Copy the result of filtering the entries below for lines that include the string "found".

Collected data
■ ■ ■

(** X18. A request is validated successfully exactly when the eight
    fields extracted from its raw text are those of the mock record. *)
Theorem validate_efaktur_success_iff content filename log r :
  run (validate content filename) = (log, inr r) →
  status r = "validated_successfully"
  ↔ ∀ f, f ∈ FIELDS →
         dict_get (parse_pdf_fields (raw_ocr_text (validation_results r))) f
         = dict_get mock_record f.
Proof.
  intros (txt & url & djp & _ & _ & Hdjp & -> & ->)%validate_efaktur_returns.
  simpl. destruct (fetch_djp_data_mock url) as (d & Hd & Hmock).
  rewrite Hd in Hdjp. injection Hdjp as <-. clear Hd.
  assert (Hiff : (if nonempty (compare_fields (parse_pdf_fields txt) d)
                  then "validated_with_deviations" else "validated_successfully")
                 = "validated_successfully"
                 ↔ compare_fields (parse_pdf_fields txt) d = []).
  { by destruct (compare_fields (parse_pdf_fields txt) d). }
  rewrite Hiff, compare_fields_nil_iff.
  split; intros H f Hf; [rewrite <- Hmock by done|rewrite Hmock by done]; auto.
Qed.

(** X20. The HTTP handler adds nothing to the validator on a file that
    could be read: both give the same outcome and make the same calls. An
    unsupported file kind is refused without reading the file, and a read
    failure on a supported kind is the only source of a 500. *)
Theorem App_validate_efaktur filename :
  (∀ content,
     run (App.validate_efaktur pdf_plumber tesseract
            extract_qr_code_from_pdf extract_qr_code_from_image
            (Some content) filename)
     = run (validate content filename))
  ∧ (is_pdf_file filename || is_image_file filename = false →
     ∀ upload,
       run (App.validate_efaktur pdf_plumber tesseract
              extract_qr_code_from_pdf extract_qr_code_from_image upload filename)
       = ([], inl (mkHTTPException 400 "Only PDF and JPG/PNG files are supported")))
  ∧ (is_pdf_file filename || is_image_file filename = true →
     run (App.validate_efaktur pdf_plumber tesseract
            extract_qr_code_from_pdf extract_qr_code_from_image None filename)
     = ([], inl (mkHTTPException 500 "Failed to process uploaded file"))).
Proof.
  unfold App.validate_efaktur. split_and!.
  - intros content.
    destruct (is_pdf_file filename) eqn:Hpdf; [reflexivity|].
    destruct (is_image_file filename) eqn:Himg; [reflexivity|]. simpl.
    cbv [run validate_efaktur bind call raise ret]. by rewrite Hpdf, Himg.
  - by intros ->.
  - by intros ->.
Qed.

End orchestrator_more.

#[local] Opaque fetch_djp_data parse_pdf_fields compare_fields.

(** X19. The QR code plays no part in the validation: with other QR
    extractors a request makes the same calls and gives the same outcome,
    the recorded URL aside. *)
Theorem validate_efaktur_ignores_qr
    (pdf_plumber tesseract qr_pdf qr_image qr_pdf' qr_image'
       : list Byte.byte → option text) content filename :
  prod_map id (sum_map id without_qr)
    (run (validate_efaktur pdf_plumber tesseract qr_pdf qr_image content filename))
  = prod_map id (sum_map id without_qr)
      (run (validate_efaktur pdf_plumber tesseract qr_pdf' qr_image' content filename)).
Proof.
  cbv [run validate_efaktur bind call raise ret
       extract_text_from_pdf extract_text_from_image].
  destruct (is_pdf_file filename); [|destruct (is_image_file filename)].
  - destruct (pdf_plumber content) as [[|c txt]|];
      cbn [nonempty negb]; [reflexivity| |reflexivity].
    change (fetch_djp_data (qr_pdf content)) with (fetch_djp_data None).
    change (fetch_djp_data (qr_pdf' content)) with (fetch_djp_data None).
    destruct (fetch_djp_data None); [reflexivity|].
    destruct (nonempty _); reflexivity.
  - destruct (tesseract content) as [[|c txt]|];
      cbn [nonempty negb]; [reflexivity| |reflexivity].
    change (fetch_djp_data (qr_image content)) with (fetch_djp_data None).
    change (fetch_djp_data (qr_image' content)) with (fetch_djp_data None).
    destruct (fetch_djp_data None); [reflexivity|].
    destruct (nonempty _); reflexivity.
  - reflexivity.
Qed.

Lemma validate_efaktur_errors_witness :
  status_code (mkHTTPException 400 "No text found in PDF") = 400%nat
  ∧ ([ExtractTextFromPdf], "No text found in PDF") ∈
      [([], "Only PDF and JPG/PNG files are supported");
       ([ExtractTextFromPdf], "Failed to extract text from PDF");
       ([ExtractTextFromPdf], "No text found in PDF");
       ([ExtractTextFromImage], "Failed to extract text from image");
       ([ExtractTextFromImage], "No text found in image")].
Proof.
  exact (validate_efaktur_errors (reads []) (reads []) no_qr no_qr [] (str "faktur.pdf")
           [ExtractTextFromPdf] (mkHTTPException 400 "No text found in PDF") eq_refl).
Defined.

Lemma validate_efaktur_result_witness :
  ∃ log r,
    run (validate_efaktur (reads matching_invoice) (reads []) no_qr no_qr
           [] (str "faktur.pdf")) = (log, inr r)
    ∧ Some (raw_ocr_text (validation_results r)) = Some matching_invoice
    ∧ qr_url (validation_results r) = None
    ∧ (length (deviations (validation_results r)) ≤ 8)%nat.
Proof.
  destruct (fetch_djp_data_mock None) as (d & Hd & _).
  assert (Hrun := validate_efaktur_pdf (reads matching_invoice) (reads []) no_qr no_qr
                    [] (str "faktur.pdf") matching_invoice d
                    eq_refl eq_refl ltac:(discriminate) Hd).
  clear Hd. do 2 eexists. split; [exact Hrun|].
  destruct (validate_efaktur_result _ _ _ _ _ _ _ _ Hrun)
    as (H1 & _ & _ & _ & H5 & H6 & _).
  split; [exact H1|]. split; [exact H5|exact H6].
Defined.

■ ■ ■

EXERCISE ANSWER:
  status_code (mkHTTPException 400 "No text found in PDF") = 400%nat
  ∧ ([ExtractTextFromPdf], "No text found in PDF") ∈
       ([ExtractTextFromPdf], "No text found in PDF");
       ([ExtractTextFromImage], "No text found in image")].
           [ExtractTextFromPdf] (mkHTTPException 400 "No text found in PDF") eq_refl).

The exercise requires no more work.